Una figura così oggi è sparita, almeno in Italia. Perché le auto potenti nuove qui da noi se ne vendono poche. Quelle irraggiungibili, da collezione, e spesso dopo il primo proprietario, dopo quattro anni, se ne vanno all'estero. E i maghi hanno cessato l'attività o si dedicano alle utilitarie. Perché pochissimi possono permettersi di mantenerle.
E questo ha un responsabile: il superbollo del 2011 del Professor Monti. Pur avendo quest'ultimo ammesso di averlo introdotto per motivi simbolici e oggi anacronistici, è ancora qui. Ma, direte, oltre ad aver ucciso le auto potenti e massacrato l'indotto e l'artigianato che ci gravitava attorno, il Superbollo ha finanziato le disastrate casse italiane, tassando maggiormente quelli con la maggior capacità contributiva, come prevede dice la nostra bella Costituzione.
E invece no. Ha portato meno soldi all'erario, i ricchi hanno pagato meno tasse e sperperato valore italiano svenduto all'estero. Quindi, l'appello che lancio ai politici è questo: “Fate pagare più tasse ai ricchi, e un po' anche agli appassionati. Sostituite il Superbollo con un’imposta di immatricolazione pari al 3-5% del suo valore, in modo che il secondo proprietario ne paghi la metà ed il terzo un quarto, secondo la logica del valore residuo. E se il flusso di cassa non è sufficiente, aumentate questo valore per i primi anni per poi ridurlo. Tornerete così a far sognare gli italiani, orgogliosi di vivere nel paese di Ferrari, Maserati, Lamborghini e Alfa Romeo. E riaccenderete le discussioni a scuola e nei bar o nei circoli sportivi su chi fa meglio le auto tra Modena e Stoccarda"»
.

Lidia Dainelli (direttore comunicazione Jaguar - Land Rover)
«Rappresento due brand premium che naturalmente hanno risentito più di altri l'introduzione del superbollo. La forma con la quale la tassa è stata concepita ha di fatto distrutto in Italia un segmento che rappresenta il fiore all'occhiello dell'automotive e ha generato un danno per tutto il comparto automobilistico. Tale danno ha un duplice aspetto, direi pratico e "filosofico".
Il superbollo per le auto più potenti è stato e continua a essere improduttivo per lo Stato: ha generato una serie di fenomeni a catena, tra cui un calo verticale delle vendite sopra i 185KW, l'aumento delle esportazioni di auto usate, mentre quella parte alta del segmento avrebbe potuto generare un importante gettito fiscale per lo Stato e quindi un impulso positivo all'economia.

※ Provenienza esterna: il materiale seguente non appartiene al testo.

Lemma reader_accepted (script_name : string) (file : File) (w : World) :
  let bytes := file_bytes (fs w) (f_path file) in
  0 <= Position file ->
  Z.of_nat (length bytes) < 2 ^ 62 ->
  magic_length (appjit_magic_number headers) = 8 ->
  header_accepted headers bytes (Position file) ->
  TryReadAppSnapshotBlobs_file build host headers script_name file w
  = map_sections host script_name
      {| f_path := f_path file; f_position := Position file + kAppSnapshotHeaderSize |}
      (slice (Position file) kAppSnapshotHeaderSize bytes)
      (record_event (EvRead (f_path file) (Position file) kAppSnapshotHeaderSize) w).
Proof.
  intros bytes Hpos Hlen Hmagic [Hroom Hcmp].
  rewrite reader_after_header by assumption.
  rewrite Hmagic in Hcmp. change (Z.to_nat 8) with 8%nat in Hcmp.
  fold bytes. now rewrite Hcmp.
Qed.

Lemma reader_rejects_magic (script_name : string) (file : File) (w : World) :
  let bytes := file_bytes (fs w) (f_path file) in
  0 <= Position file ->
  Z.of_nat (length bytes) < 2 ^ 62 ->
  magic_length (appjit_magic_number headers) = 8 ->
  length (magic_bytes (appjit_magic_number headers)) = 8%nat ->
  kAppSnapshotHeaderSize <= Z.of_nat (length bytes) - Position file ->
  slice (Position file) 8 bytes <> magic_bytes (appjit_magic_number headers) ->
  TryReadAppSnapshotBlobs_file build host headers script_name file w
  = (Returns None,
     record_event (EvRead (f_path file) (Position file) kAppSnapshotHeaderSize) w).
Proof.
  intros bytes Hpos Hlen Hmagic Hmlen Hroom Hdiff.
  rewrite reader_after_header by assumption. fold bytes.
  set (header := slice (Position file) kAppSnapshotHeaderSize bytes).
  assert (Hgot : Z.of_nat (length header) = kAppSnapshotHeaderSize).
  { apply length_slice; [assumption | rewrite header_size_value; lia | lia]. }
  rewrite header_size_value in Hgot.
  destruct (Z.eqb_spec (memcmp header (magic_bytes (appjit_magic_number headers)) 8) 0)
    as [Hz | Hnz]; [| reflexivity].
  exfalso. apply Hdiff.
  apply memcmp_zero in Hz; [| lia | lia].
  rewrite (firstn_all2 (magic_bytes _)) in Hz by lia.
  rewrite <- Hz. unfold header, slice. rewrite take_take. reflexivity.
Qed.

Ltac step_map_section :=
  rewrite map_section_eq; cbn [fs record_event];
  match goal with
  | |- context [?s =? 0] =>
      destruct (s =? 0) eqn:?; cbn [orb andb fst snd];
      [| match goal with
         | |- context [MapGranted host ?t ?p ?z] =>
             destruct (MapGranted host t p z) eqn:?; cbn [orb andb fst snd]
         end ]
  end.

Lemma map_sections_result (script_name : string) (file : File)
    (header : list byte) (w : World) :
  fst (map_sections host script_name file header w)
  = if all_granted host (Position file) header
    then Returns (Some (mapped_snapshot (file_bytes (fs w) (f_path file))
                          (Position file) header))
    else Aborts (FATAL1 "Failed to memory map snapshot: %s\n" script_name).
Proof.
  unfold map_sections, all_granted, mapped_snapshot, granted, bind.
  set (layout := section_positions _ _ _ _ _).
  step_map_section; try reflexivity;
  step_map_section; try reflexivity;
  step_map_section; try reflexivity;
  step_map_section; try reflexivity;
  unfold ret, mapped; cbn;
  repeat match goal with H : (_ =? 0) = _ |- _ => rewrite H end;
  reflexivity.
Qed.

Lemma reads_on_refl (w : World) : reads_on w w.
Proof. apply adds_only_refl. Qed.

Lemma reads_on_trans (w1 w2 w3 : World) :
  reads_on w1 w2 -> reads_on w2 w3 -> reads_on w1 w3.
Proof. apply adds_only_trans. Qed.

Lemma reads_on_event (e : Event) (w : World) :
  asks_no_empty_mapping e -> reads_on w (record_event e w).
Proof. apply adds_only_event. Qed.

Lemma bind_reads_on {A B} (c : M A) (k : A -> M B) (w : World) :
  reads_on w (snd (c w)) ->
  (forall a w1, reads_on w1 (snd (k a w1))) ->
  reads_on w (snd (bind c k w)).
Proof. apply bind_adds_only. Qed.

Lemma map_section_reads_on (script_name : string) (file : File) (type : MapType)
    (position size : Z) (w : World) :
  reads_on w (snd (map_section host script_name file type position size w)).
Proof.
  rewrite map_section_eq. destruct (Z.eqb_spec size 0) as [-> | Hne].
  - apply reads_on_refl.
  - destruct (MapGranted host type position size); cbn;
      now apply reads_on_event.
Qed.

L'altro aspetto è più di cuore: in Italia vige ancora l'emozione data da una bella vettura prestazionale, il desiderio, la passione nell'acquistarla e guidarla. L’auto è un po' l'immagine, l'identità dell'acquirente. Questa sovrattassa che voleva colpire i super ricchi ha invece danneggiato lo slancio del possesso di un oggetto desiderato. Potete immaginare come può colpire a livello emozionale Jaguar che ha come DNA di brand the Art of Performance!».

Romano Valente (direttore generale UNRAE)

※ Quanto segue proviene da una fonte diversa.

(** * workerd-mock-fetch: the route resolver and dispatcher of [src/template.ts]

    A shallow embedding of the test-time dispatch shim: the recursive walk of
    the route table ([findRouteFile]), segment-wise matching
    ([matchesDynamicRoute]), parameter extraction ([extractParams]), response
    normalisation ([convertToResponse]), the listing of all route paths
    ([extractAllRoutePaths]) and the entry point ([workerdFetch], the default
    value of the template's [__FETCH_FUNCTION_NAME__] placeholder).

    JavaScript strings are modelled by [string] (sequences of 8-bit code
    units), objects used as dictionaries by [gmap string _], arrays by
    lists. *)

From Stdlib Require Import Ascii String.
From stdpp Require Import base option list strings gmap sorting pretty.

Local Open Scope string_scope.

(** ** JavaScript string primitives used by the template *)

Module Js.

(** [s.split(sep)] for a one-character separator: never empty, and
    [split sep ""] is [[""]]. *)
Fixpoint split (sep : ascii) (s : string) : list string :=
  match s with
  | EmptyString => [EmptyString]
  | String c s' =>
      if Ascii.eqb c sep then EmptyString :: split sep s'
      else match split sep s' with
           | [] => [String c EmptyString]
           | x :: xs => String c x :: xs
           end
  end.

(** Truthiness of a string: [""] is the only falsy one. *)
Definition truthy_string (s : string) : bool :=
  match s with EmptyString => false | String _ _ => true end.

«I dati che abbiamo raccontano meglio di ogni considerazione quello che ha significato il Superbollo, ovvero la perdita di fatturato, gettito fiscale, sofferenza di un’area dell’eccellenza tipicamente italiana, e abbiamo anche messo in difficoltà competenze commerciali e tecniche difficilmente rinnovabili. Se si eliminasse il Superbollo ci sarebbe un maggior gettito fiscale».

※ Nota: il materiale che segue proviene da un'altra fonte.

(** * Ships CLI (titanic.py): a shallow embedding and its properties

    The program is an interactive explorer over a list of ship-traffic
    records.  This development embeds [titanic.py] function by function:
    the string primitives the validator relies on, the insertion-ordered
    dictionary built by [analyze_traffic_data_by], Python's stable [sorted],
    the handlers with their console effects, and the read-eval-print loop.

    Conventions.
    - A Python [str] is a Rocq [string]; each [ascii] stands for the Unicode
      code point of the same number (the Latin-1 range, 0..255).
    - A Python [dict] is an association list in insertion order with unique
      keys; a Python [set] of strings is a [gset string].
    - A raised exception is a value of [exn]; pure code lives in [Result],
      code with console effects in [M]. *)

From Stdlib Require Import ZArith Lia Ascii String DecimalString.
From Stdlib Require OrderedTypeEx.
From stdpp Require Import base option list sorting gmap strings.

Local Open Scope string_scope.
Local Open Scope list_scope.
Local Open Scope Z_scope.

Andrea Levy (presidente Parco Valentino)
«Da appassionato di automobili sportive, rilevo come i riflessi di questa tassa portino perdite per le casse dello Stato, dimostrate dai dati oggettivi, ma non parlano di quanto abbiano influito su una passione che si spegne. Perché il Superbollo ha evidentemente ridotto la possibilità per i giovani di acquistare un’auto sportiva usata, considerando che nel giro di pochi anni i costi di gestione della vettura eguaglierebbero o supererebbero il valore dell’auto stessa».